It all started with a simple, ridiculous declaration: “I want to ride my bicycle around the world!” Those words set in motion a decade of bicycle tours beginning in Lisbon, Portugal, on June 4th, 2015. That first summer, I rode across Portugal, Spain, and a sliver of Morocco before turning north, back into Spain, through France, and ending in Geneva, Switzerland. After a short vacation with my wife, Kendra, I returned to France and onward to London where I caught a flight home.  

 

The following summer, I returned to Geneva and rode across northern Italy to the Balkans, crossing Slovenia, Croatia, Bosnia & Herzegovina, Serbia, Bulgaria, Turkey, and most of Georgia. I flew home from Georgia’s capital, Tbilisi.   

 

In 2017, I flew back to Tbilisi and made my way to Baku, Azerbaijan.  I took a short flight across the Caspian Sea to Atyrau, Kazakhstan, where I unboxed my bike and proceeded to ride across all of Kazakhstan and two-thirds of China, finishing in the city of Xi’an after cycling over 4400 miles in thirty-nine days. I went back to Xi’an in 2018 and continued to Shanghai and the East China Sea. My book, Lisbon to Shanghai in Four Summers, details my ride across Europe and Asia, as well as the intervening years of my real life in Colorado. For more details, click here: The Book.  

 

2019-2021

Of course, the journey didn’t end in Shanghai. In 2019, after a delayed start due to family issues in Michigan, I rode from Perth to Sydney, Australia. By the end of that 2400-mile trek, it seemed my ambition to ride his bicycle around the world wasn’t so ridiculous after all.  

 

And then 2020 happened.  I was scheduled to ride from Anchorage to Fort Collins that summer, but the U.S.-Canadian border shut down, along with everything else. With every state and county on lockdown across the Pacific coast, I had to rethink my plans.  I rented a car, loaded my bicycle, and drove to Moline, Illinois. After returning the rental car, I crossed the Mississippi River, on the Centennial Bridge, heading west in the hopes that something on the Pacific coast would ease restrictions. In mid-June, Sonoma County opened its doors to tourists.

 

After pedaling across the Great Plains, I pushed my bicycle over the Rocky Mountains, down Nevada’s  Highway 50, dubbed the “Loneliest Highway in America,” before ascending and descending the Sierra Nevada Mountains. I dipped my toes into the Pacific Ocean at Bodega Bay, California, on June 26th, 2020, having ridden the wrong direction all summer, a fitting tribute to 2020.

 

The following year, the journey began in Davenport, Iowa, where I again crossed the Mississippi River on the Centennial Bridge, this time on my way to the Atlantic Ocean. After a short detour to visit family and friends in Michigan and Ohio, I ended in Cape Cod, Massachusetts, the closest I could get to Lisbon given border closures between the United States and Canada.
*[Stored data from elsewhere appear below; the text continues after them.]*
(* ===== verification/PathSelect.v ===== *)
(** Path selection: [core/sphinx/path/path.go].

    [New] picks a node per layer and turns the nodes into the hops of a Sphinx
    packet.  The random number generator is its sequence of draws: [Intn k n] is
    the [k]-th call with bound [n], [Exp k] the [k]-th delay in milliseconds,
    converted to [uint64]; the functions thread the number of draws made.  Times
    are nanoseconds. *)

From S2P Require Import Prelude Schemes ToySchemes SphinxGeo SphinxCommands SphinxCrypto SphinxPacket SphinxLayers SphinxJourney SphinxDelivery SphinxNike SphinxKem SphinxRobust SphinxWitness TimerQueue EpochTime PkiDocument.
From Stdlib Require Import ZArith Lia.
From stdpp Require Import prelude list strings gmap.

Definition maxAttempts : nat := 3.
Definition errMaxAttempts : string := "path: max path selection attempts exceeded".

Section Path.

Context {N : Nike} {K : Kem}.
Context (Sum256 : bytes -> bytes) (Period : Z).
Context (Intn : nat -> nat -> nat) (Exp : nat -> Z).

(** The scheme registries and the KEM's key decoder. *)
Context (nikeKnown kemKnown : string -> bool) (kemUnmarshal : bytes -> outcome kem_PublicKey).

Definition UnmarshalMixKeyAsNike (d : MixDescriptor) (epoch : Z) (g : Geometry)
    : outcome nike_PublicKey :=
  if negb (nikeKnown (NIKEName g)) then Panic
  else nike_UnmarshalBinaryPublicKey (default [] (default None (MixKeys d !! epoch))).

Definition UnmarshalMixKeyAsKEM (d : MixDescriptor) (epoch : Z) (g : Geometry)
    : outcome kem_PublicKey :=
  if negb (kemKnown (KEMName g)) then Panic
  else kemUnmarshal (default [] (default None (MixKeys d !! epoch))).

(** ** [selectHops] *)

(** The loop over the layers past the start, up to the destination's layer. *)
Fixpoint selectLayers (layers : list (list MixDescriptor)) (i dstLayer : Z) (k : nat)
    : outcome (list MixDescriptor * nat) :=
  match layers with
  | [] => Ok ([], k)
  | nodes :: layers =>
    if bool_decide (i = dstLayer) then Ok ([], k)
    else if bool_decide (length nodes = 0) then Err "path: layer has no nodes"
    else
      n ← index nodes (Intn k (length nodes));
      '(rest, k) ← selectLayers layers (i + 1) dstLayer (k + 1);
      Ok (n :: rest, k)
  end.

(** Where the loop starts; [None] when the destination is the only hop.  The
    switch tests the cases in order. *)
Definition startLayer (doc : Document) (src dst : MixDescriptor) (srcLayer dstLayer : Z)
    (isFromClient isForward : bool) : outcome (option Z) :=
  let n := Z.of_nat (length (Topology doc)) in
  if isForward then
    if negb (IsServiceNode dst) then Err "path: invalid destination (non service node)"
    else if isFromClient then
      if negb (IsGatewayNode src) then Err "path: invalid source from client (non gateway node)"
      else Ok (Some 0%Z)
    else if Z.eqb srcLayer LayerGateway || Z.eqb srcLayer LayerService then Ok (Some 0%Z)
    else if Z.eqb srcLayer (n - 1) then Ok None
    else Ok (Some (srcLayer + 1)%Z)
  else
    if negb (Z.eqb srcLayer LayerService) then Err "path: invalid source layer"
    else if Z.eqb dstLayer LayerGateway || Z.eqb dstLayer LayerService then Ok (Some 0%Z)
    else if Z.eqb dstLayer 0 then Ok None
    else Ok (Some 0%Z).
On December 22nd, 2022, I flew to Buenos Aires, Argentina, to fulfil a longtime ambition to ride across Argentina and Chile. I had to ride over the winter holidays because of the Andes mountain range, which was passable by road bike only during South America's summer months. I reached the Pacific Ocean on New Year's Day 2023, and then rode inland to Santiago, where I found yet another bicycle box and flew home.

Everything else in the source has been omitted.